Brief: Go through the data and copy every line in which "negb" appears.

[Task data]

Lemma thread_unblock_run a t s :
  rep a (mem s) -> t ∈ tasks -> is_blocked (s_status a t) -> t ∉ s_ready a ->
  exists m', thread_unblock t s = Ok tt (after_critical s m') /\ rep (abs_unblock t a) m' /\
    changed_only (queue_scalar_bytes (t :: s_ready a)) (mem s) m'.
Proof.
  intros Hr Ht Hb Hn. unfold thread_unblock, INTERRUPT_DISABLE.
  rewrite (bind_ok _ _ _ _ _ (intr_disable_run s)).
  set (s0 := set_intr_flag false s).
  destruct (rep_push_front a s0 Hr eq_refl t Ht Hn) as (m1 & E1 & Hr1 & Hc1).
  erewrite bind_ok by reflexivity. cbv beta.
  pose proof (at_status _ _ _ (rep_tcb _ _ Hr t Ht)) as Est. change (mem s) with (mem s0) in Est.
  rewrite Est. rewrite (bind_ok _ _ _ _ _ (assert_run _ _ _ _ _ _ (proj2 (is_blocked_spec _) Hb))).
  rewrite (bind_ok _ _ _ _ _ (rep_exist a s0 Hr t)), bool_decide_false by done.
  erewrite bind_ok by (by apply assert_run).
  rewrite (bind_ok _ _ _ _ _ E1). erewrite bind_ok by reflexivity. msimpl.
  eexists. split; [apply critical_restore|]. split.
  - by apply (rep_put_status _ _ t READY Hr1).
  - eapply changed_trans; [eapply changed_weaken; [exact Hc1|by left]|].
    eapply changed_weaken; [apply scalar_in; [done|offsets; lia]|by right].
Qed.

(** The address space and the ring-0 stack of the task [n]. *)
Definition address_space_of (m : memory) (n pd cr3 : Z) : Prop :=
  if decide (pd = NULL) then cr3 = 0x100000
  else cr3 = u32 (Z.land (get32 m (pte_ptr pd)) 0xfffff000 + Z.land pd 0xfff) /\
       get32 m (sym_tss + tss_t.esp0) = n + 4096.

Lemma pte_local_window v : 0 <= v < 2 ^ 32 -> 0xffc00000 <= pte_local v.
Proof. intros Hv. rewrite pte_local_div by done. zlia. Qed.

Lemma rep_esp0 a m m' : rep a m -> changed_only esp0_bytes m m' -> rep a m'.
Proof.
  intros [Hl Htc Hs] Hc. assert (Htss : sym_tss + tss_t.sizeof = sym_tss + 108) by done.
  constructor; [| |done].
  - eapply dlist_frame; [|done]. intros b Hb%node_bytes_queue. apply Hc. unfold esp0_bytes.
    layfacts. destruct Hb as [Hb|Hb]; [unfold list.sizeof in *; lia|].
    apply Exists_exists in Hb as (u & Hu & Hub). apply Hs in Hu. unfold tag in Hub. offsets.
    layfacts. lia.
  - intros t Ht. eapply tcb_frame; [|by apply Htc]. intros b Hb. apply Hc. unfold esp0_bytes.
    offsets. layfacts. lia.
Qed.

Lemma process_activate_run a t s :
  rep a (mem s) -> t ∈ tasks ->
  exists m' c, process_activate t s = Ok tt (log (SetCr3 c) (set_cr3 c (set_mem m' s))) /\
    rep a m' /\ address_space_of m' t (t_page_dir (s_tcb a t)) c /\
    changed_only esp0_bytes (mem s) m'.
Proof.
  intros Hr Ht. layfacts. pose proof (rep_tcb _ _ Hr t Ht) as Htc.
  unfold process_activate, address_space_of.
  erewrite bind_ok by (apply assert_run; by rewrite (proj2 (Z.eqb_neq t NULL)) by (unfold NULL; lia)).
  erewrite bind_ok by reflexivity. cbv beta. rewrite (at_page_dir _ _ _ Htc).
  set (pd := t_page_dir (s_tcb a t)).
  destruct (Z.eqb_spec pd NULL) as [E|E]; cbn [negb].
  - exists (mem s), 0x100000. rewrite decide_True by done. rewrite set_mem_id. srun.
    rewrite (at_page_dir _ _ _ Htc). fold pd. rewrite E. cbn. by destruct s.
  - unfold vaddr_to_phy. srun. rewrite (at_page_dir _ _ _ Htc). fold pd.
    rewrite (proj2 (Z.eqb_neq pd NULL)) by done. cbn [negb when].
    set (m' := put32 (mem s) (sym_tss + tss_t.esp0) (u32 (t + PAGE_SIZE))).
    exists m'. eexists. split; [reflexivity|]. rewrite decide_False by done.
    assert (Hc : changed_only esp0_bytes (mem s) m').
    { intros b Hb. apply get8_put32_ne. unfold esp0_bytes in Hb. unfold tss_t.esp0. lia. }
    split; [by apply (rep_esp0 a (mem s))|]. split; [|done]. split.
    + do 3 f_equal. symmetry. apply get32_ext. intros b Hb. apply Hc. unfold esp0_bytes.
      assert (0xffc00000 <= pte_ptr pd); [|unfold tss_t.sizeof in *; lia].
      unfold pte_ptr. rewrite (lay_pte Hlay). apply pte_local_window.
      unfold pd. rewrite <- (at_page_dir _ _ _ Htc). apply get32_range.
    + subst m'. mem_simpl. change PAGE_SIZE with 4096. apply u32_small. lia.
Qed.

(** The machine [s] runs the abstract scheduler state [a]. *)
Record runs (idle : Z) (a : sched) (s : machine) : Prop := {
  run_rep : rep a (mem s);
  run_esp : esp s = s_esp a;
  run_idle : idle_thread (vars s) = idle
}.

Lemma page_of_range e : page_of e <= e < page_of e + 4096.
Proof. unfold page_of. zlia. Qed.

Lemma wf_esp idle a : wf tasks idle a -> s_cur a <= s_esp a < s_cur a + 4096 /\ is_u32 (s_esp a).
Proof.
  intros Hw. pose proof (page_of_range (s_esp a)). pose proof (wf_cur _ _ _ Hw) as Hc.
  fold (s_cur a) in *. layfacts. zlia.
Qed.

Lemma running_thread_run idle a s :
  wf tasks idle a -> runs idle a s -> running_thread s = Ok (s_cur a) s.
Proof.
  intros Hw [_ He _]. destruct (wf_esp _ _ Hw) as [_ Hr]. unfold running_thread, gets. rewrite He.
  rewrite land_page by zlia. done.
Qed.

(** The tasks whose queue nodes [schedule] touches: those queued, the current
    one if it is preempted, and the idle task. *)
Definition touched (idle : Z) (a : sched) : list Z :=
  (if decide (s_status a (s_cur a) = RUNNING) then [s_cur a] else []) ++ idle :: s_ready a.

Lemma elem_touched idle a t :
  t ∈ touched idle a <->
  (s_status a (s_cur a) = RUNNING /\ t = s_cur a) \/ t = idle \/ t ∈ s_ready a.
Proof.
  unfold touched. rewrite elem_of_app, elem_of_cons.
  case_decide; rewrite ?elem_of_cons, ?elem_of_nil; tauto.
Qed.

Lemma touched_incl idle a q b :
  (forall t, t ∈ q -> t ∈ touched idle a) -> queue_bytes q b -> queue_bytes (touched idle a) b.
Proof.
  intros Hq [H|H]; [by left|]. right. apply Exists_exists in H as (t & Ht & Hb).
  apply Exists_exists. eauto.
Qed.

(** The state a [schedule] called in [s] gives the processor away in. *)
Record scheduled (idle : Z) (a : sched) (s s' : machine) : Prop := {
  sd_runs : runs idle (abs_schedule idle a) s';
  sd_off : intr_flag s' = intr_flag s;
  sd_vars : vars s' = vars s;
  sd_space : address_space_of (mem s') (s_cur (abs_schedule idle a))
    (t_page_dir (s_tcb a (s_cur (abs_schedule idle a)))) (cr3 s');
  sd_frame : changed_only (sched_bytes (touched idle a)) (mem s) (mem s')
}.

[/Task data]

Task output:
  destruct (Z.eqb_spec pd NULL) as [E|E]; cbn [negb].
    rewrite (proj2 (Z.eqb_neq pd NULL)) by done. cbn [negb when].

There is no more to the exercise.